Ich habe doch alles getan, sehe nicht, wie ich noch mehr tun könnte… trotzdem … so viele Fragen…Wie dann?“ – Wieder: die Wand.

Da helfen dir deine alten Aufzeichnungen: Du siehst, das Gefühl war damals nicht weniger intensiv, obwohl du weniger Energie in irgendwas gesteckt hattest.

Man meint zwar, der Blick zurück, würde es schlimmer machen. Aber das ist ein Trugschluss. Die gleichen Gefühle können von unterschiedlichen Problemstellungen ausgelöst werden. Heute heißt die Frage vielleicht: “Solltest du dich selbstständig machen, gar ein Unternehmen gründen?”, gestern hieß sie womöglich, “Warum muss ich immer an sie denken?”. Die erste Frage ist heute präsenter und wirkt folgeschwerer. Sie ist dir gerade wichtiger als die zweite Frage, aber sie ist deswegen nicht wichtiger, als die alte Frage damals war.

Eine Fragestellung wird erst durch ihren Kontext wichtig. Keine der beiden Fragestellungen ist objektiv wichtiger. Heute hast du natürlich eine — ach so — erwachsene Frage parat. Aber: Es bleibt das gleiche Gefühl. Das ist ja auch, was die Sache so frustrierend macht: Wieder auf das gleiche Gefühl zu stoßen, wie noch vor Jahren. Einerseits hast du heute mehr “Tools”, um damit umzugehen. Weißt, dass es vorbeigeht. Andererseits hast du all die Arbeit getan und siehst dich wieder dem Gefühl gegenüber.

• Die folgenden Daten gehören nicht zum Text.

(** What the programs leave: [prepare] an SDK, [tar] a copy of the project, the
    installation and the removal their settings. *)
Definition fork_wrote (sha : string) (command : list string) (directory : path) : list (path * node) :=
  match command, value_after "--out" command, value_after "--directory" command with
  | _, Some out, _ =>
      [(resolve_from [] out ++ ["pi-sdk-manifest.json"], n_file (@stringify bits_json (fork_manifest sha)));
       (resolve_from [] out ++ ["sdk.tgz"], n_file "sdk")]
  | _, _, Some consumer => installed_in (resolve_from [] consumer)
  | ["tar"; "-xf"; _; _; copy], _, _ =>
      [(resolve_from [] copy ++ ["package.json"], n_file (@stringify bits_json
          (VObj [("devDependencies", VObj []); ("overrides", VObj [("@earendil-works/pi-ai", VStr "0")])])));
       (resolve_from [] copy ++ [".pi"], n_directory)]
  | [_; _; "install"; _; _; _], _, _ =>
      [(directory ++ [".pi"; "settings.json"], n_file (@stringify bits_json (VObj [("packages", VArr [VStr ".."])])))]
  | [_; _; "remove"; _; _; _], _, _ =>
      [(directory ++ [".pi"; "settings.json"], n_file (@stringify bits_json (VObj [("packages", VArr [])])))]
  | _, _, _ => []
  end.
Definition fork_launch (sha : string) (command : list string) (directory : path) (_ : list (string * string)) (d : repo)
    : outcome errno (Z * (string * string)) * repo :=
  (Ret (0%Z, ("", "")), next (fork_wrote sha command directory ++ rp_nodes d) d).
Definition fork_glob (_ : string) (_ : path) (d : repo) : outcome errno (list string) * repo := (Ret ["pi-codex-adaptor-1.tgz"], d).

Definition fork_disk : repo := {|
  rp_nodes := ((λ p : path, (p, n_directory)) <$> [[]; ["r"]; ["t"]; ["r"; "tests"]; ["r"; "tests"; "smoke"]]) ++
    [(["r"; "tests"; "smoke"; "tool-surface.test.ts"], n_file "test")];
  rp_reply := λ _, {| exitCode := 0; stdout := "" |};
  rp_plan := [] |}.
Definition fork_main (sha : string) (argv : list string) : outcome sync_error (option PackedPiSdk) * repo * list repo :=
  main (H := repo_tree (λ _, [])) (H0 := bits_json) id (fork_launch sha) plain_realpath fork_glob "bun" ["r"] ["r"] ["t"] argv fork_disk.

(** An SDK with its digests, and one with another digest whose directory is kept. *)
Lemma pi_fork_is_compatible_witness :
  let after sha argv := let '(r, d', states) := fork_main sha argv in
    fork_checked (H := repo_tree (λ _, [])) (H0 := bits_json) id (fork_launch sha) plain_realpath fork_glob "bun" ["r"] fork_disk argv r d' states in
  let argv := ["bun"; "test-pi-fork.ts"; "--pi-dir"; "/pi"; "--pi-ref"; "f0"] in
  (fork_main "sdk" argv).1.1 = Ret (Some {| ps_forkCommit := "f0";
    ps_manifestPath := ["t"; "pi-codex-adaptor-pi-fork-A1B2C3"; "pi-sdk-manifest.json"]; ps_sdkVersion := "1.0.0" |}) ∧ after "sdk" argv ∧
  (fork_main "other" (argv ++ ["--keep-temp"])).1.1 = Throw (failure "Pi SDK digest mismatch: @earendil-works/pi-tui") ∧
  after "other" (argv ++ ["--keep-temp"]).
Proof.
  intros after argv. split_and!.
  - vm_compute. reflexivity.
  - apply (pi_fork_is_compatible (H0 := bits_json) (git_writes ["r"]) (repo_laws (λ _, []) ["r"])). by repeat constructor.
  - vm_compute. reflexivity.
  - apply (pi_fork_is_compatible (H0 := bits_json) (git_writes ["r"]) (repo_laws (λ _, []) ["r"])). by repeat constructor.
Defined.
(** * Conflict parser and merge resolver of the lingo.dev CLI

    A shallow embedding of
      packages/cli/src/cli/utils/conflict-parser.ts
      packages/cli/src/cli/utils/merge-resolver.ts
    in their current revision: [hasConflictMarkers] matches whole lines and
    counts them, the smart resolvers go through [deepMerge], and
    [resolveFile] refuses files above a size limit. With them come the
    [merge-resolve] command that calls them, and the detector of the
    revision that looks for the markers anywhere in the text.

    Conventions.
    - A JavaScript string is a [string], a sequence of 8-bit characters. The
      white space class is the part of the ECMAScript one that these
      characters have (TAB, LF, VT, FF, CR, SPACE, NO-BREAK SPACE); the line
      terminators that [.] refuses are LF and CR.
    - A regular expression of the source is a term of [regex], run by a
      backtracking matcher with the priorities of ECMAScript: left
      alternative first, greedy repetition, leftmost match.
    - The index [-1] that the source uses for "not found" is [None].
    - A JavaScript exception is a [Throw] result and [try]/[catch] is a
      match on it.
    - An object is the list of its own properties. The object that the
      line-by-line reader fills carries its prototype besides. The merge
      and its callbacks read and write own properties, which is what the
      source does for a property name that is own or ordinary (not one of
      those every object inherits from [Object.prototype]); the theorems
      that depend on it ask for ordinary names.
    - [JSON.parse], [JSON.stringify] and the conversion of a string to a
      number belong to the platform: the resolver takes them from a
      [JsRuntime], and its theorems hold for every runtime.
    - The disk is a [FileSystem] that [resolveFile] takes and returns.
    - [glob] and [randomUUID] belong to the platform as well: the command
      takes them as parameters, and what it prints is a list of
      [Output]. *)

From Stdlib Require Import String Ascii List Bool Arith NArith ZArith Lia Sorted.
From Stdlib Require Import DecimalString.
Import ListNotations.
Open Scope string_scope.
Open Scope list_scope.
Open Scope nat_scope.

(** String concatenation, [+] on JavaScript strings. *)
Infix "+++" := String.append (right associativity, at level 60).

(** ** Characters and strings of the JavaScript runtime *)

Module JsString.

Definition LF : ascii := ascii_of_nat 10.
Definition CR : ascii := ascii_of_nat 13.

Definition str1 (c : ascii) : string := String c EmptyString.

(** ECMAScript [WhiteSpace] and [LineTerminator] among the 8-bit
    characters: TAB, LF, VT, FF, CR, SPACE and the no-break space. *)
Definition is_space (c : ascii) : bool :=
  let n := nat_of_ascii c in
  ((9 <=? n) && (n <=? 13)) || (n =? 32) || (n =? 160).

(** What [.] refuses. *)
Definition is_line_terminator (c : ascii) : bool :=
  Ascii.eqb c LF || Ascii.eqb c CR.

(** [\w] *)
Definition is_word (c : ascii) : bool :=
  let n := nat_of_ascii c in
  ((48 <=? n) && (n <=? 57)) || ((65 <=? n) && (n <=? 90))
  || ((97 <=? n) && (n <=? 122)) || (n =? 95).

Fixpoint trimStart (s : string) : string :=
  match s with
  | String c s' => if is_space c then trimStart s' else s
  | EmptyString => EmptyString
  end.
(** * The DynamoDB Local supervisor of localstack

    A shallow embedding of
    [localstack-core/localstack/services/dynamodb/server.py]: the
    constructor of [DynamodbServer], the command line it builds for the
    Java process, and the start / stop procedures with their health and
    port polling.

    Python values are modelled as follows: [str] is [string], [int] is [Z],
    [str | None] is [option string], a list of strings is [list string].
    Durations are kept in milliseconds ([0.4] seconds is [400]).  Calls that
    leave the module (the installer, the operating system, the network) are
    answered by explicit records of outcomes, and every such call is written
    to a trace. *)

From Stdlib Require Import String Ascii List ZArith Bool Lia DecimalString.
From Stdlib Require Import NArith DecimalZ DecimalPos.
Import ListNotations.
Open Scope string_scope.
Open Scope list_scope.

(** ** Python helpers *)

(** [str(n)] for an [int]. *)
Definition str (n : Z) : string := NilZero.string_of_int (Z.to_int n).

(** Truth value of a [str | None]: [None] and the empty string are falsy. *)
Definition truthy (o : option string) : bool :=
  match o with
  | Some s => negb (s =? "")
  | None => false
  end.

(** Truth value of an [int | None]: [None] and [0] are falsy. *)
Definition truthy_int (o : option Z) : bool :=
  match o with
  | Some n => negb (n =? 0)%Z
  | None => false
  end.

(** ** Platform *)

(** The enumeration [Arch] is declared in [localstack.utils.platform]; this
    module names its member [arm64] only, every other member is kept by its
    machine name. *)
Inductive Arch : Type :=
| arm64
| other_arch (machine : string).

Definition Arch_eqb (a b : Arch) : bool :=
  match a, b with
  | arm64, arm64 => true
  | other_arch m, other_arch n => m =? n
  | _, _ => false
  end.

(** What the module reads from its surroundings when a server is built and
    when its command line is assembled: [localstack.config], the process
    environment, the installer of the DynamoDB Local package and two
    helpers of the operating system. *)
Record Host : Type := {
  dirs_data : option string;            (* config.dirs.data *)
  dirs_tmp : string;                    (* config.dirs.tmp *)
  is_persistence_enabled : bool;        (* config.is_persistence_enabled() *)
  SNAPSHOT_SAVE_STRATEGY : string;      (* config.SNAPSHOT_SAVE_STRATEGY *)
  DYNAMODB_HEAP_SIZE : string;          (* config.DYNAMODB_HEAP_SIZE *)
  is_env_true : string -> bool;         (* config.is_env_true *)
  getenv : string -> option string;     (* os.getenv(name, None) *)
  get_free_tcp_port : Z;                (* the port get_free_tcp_port() hands out *)
  abspath : string -> string;           (* os.path.abspath *)
  get_arch : Arch;                      (* localstack.utils.platform.get_arch() *)
  get_installed_dir : string;           (* dynamodblocal_package.get_installed_dir() *)
  get_ddb_agent_jar_path : string       (* get_installer().get_ddb_agent_jar_path() *)
}.

(** ** The server object *)

(** The [ShellCommandThread] that watches the child: its [auto_restart]
    attribute and the process it exposes ([process.pid], absent while the
    watcher has no process). *)
Record ShellCommandThread : Type := {
  auto_restart : bool;
  process : option Z
}.

(** The attributes of a [DynamodbServer], with the three attributes of the
    [Server] base class that this module touches. *)
Record DynamodbServer : Type := {
  port : Z;
  host : string;
  db_path : option string;
  heap_size : string;
  delay_transient_statuses : bool;
  optimize_db_before_startup : bool;
  share_db : bool;
  cors : option string;
  _thread : option ShellCommandThread;
  _started : bool;
  _stopped : bool
}.

Definition set_thread (t : option ShellCommandThread) (s : DynamodbServer) : DynamodbServer :=
  {| port := port s; host := host s; db_path := db_path s; heap_size := heap_size s;
     delay_transient_statuses := delay_transient_statuses s;
     optimize_db_before_startup := optimize_db_before_startup s;
     share_db := share_db s; cors := cors s;
     _thread := t; _started := _started s; _stopped := _stopped s |}.

Definition set_started (b : bool) (s : DynamodbServer) : DynamodbServer :=
  {| port := port s; host := host s; db_path := db_path s; heap_size := heap_size s;
     delay_transient_statuses := delay_transient_statuses s;
     optimize_db_before_startup := optimize_db_before_startup s;
     share_db := share_db s; cors := cors s;
     _thread := _thread s; _started := b; _stopped := _stopped s |}.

Die schlechte Nachricht: Du wirst ihm noch einige Male begegnen.
Die gute Nachricht: Die Tatsache, dass es das Gefühl noch immer gibt, bedeutet nicht, dass du keine Fortschritte gemacht hast.

Dein Zurückwollen ist vermutlich sogar ein Indiz dafür, dass du in der älteren Fragestellung weitergekommen bist. Vielleicht würdest du heute am liebsten wieder immer an sie denken müssen, weil du erfolgreich gelernt hast, das mit “erwachseneren” Ablenkungsstrategien zu bewältigen.

Fazit

Das Leben war nie einfacher. Weniger plakativ: Du hast das Leben nie als einfacher empfunden.

Weil vergangene Jahre von Zeit zu Zeit in Frage gestellt werden, der eingeschlagene Weg hinterfragt wird, die persönlichen Prozesse wenig bis nicht zur Kenntnis genommen werden, läuft man Gefahr, frustriert den Löffel hinschmeißen zu wollen. Mach dir klar, dass du dich damals, auch ohne all die (jetzt als verschwendet empfundene) Energie, genauso intensiv einem Rat- und teils Machtlosigkeitsgefühl gegenüber gesehen hast. Sieh all die neu erworbenen Tools. Sieh, dass manche Probleme überwunden sind, auf einige Fragen Antworten gefunden wurden. Sieh, dass dir deine riesig wirkenden Fragezeichen und Probleme von damals, heute klein erscheinen. … Heute scheinen Fragen wieder riesig. In einigen Jahren, wirst du auch sie belächeln können. Wirklich.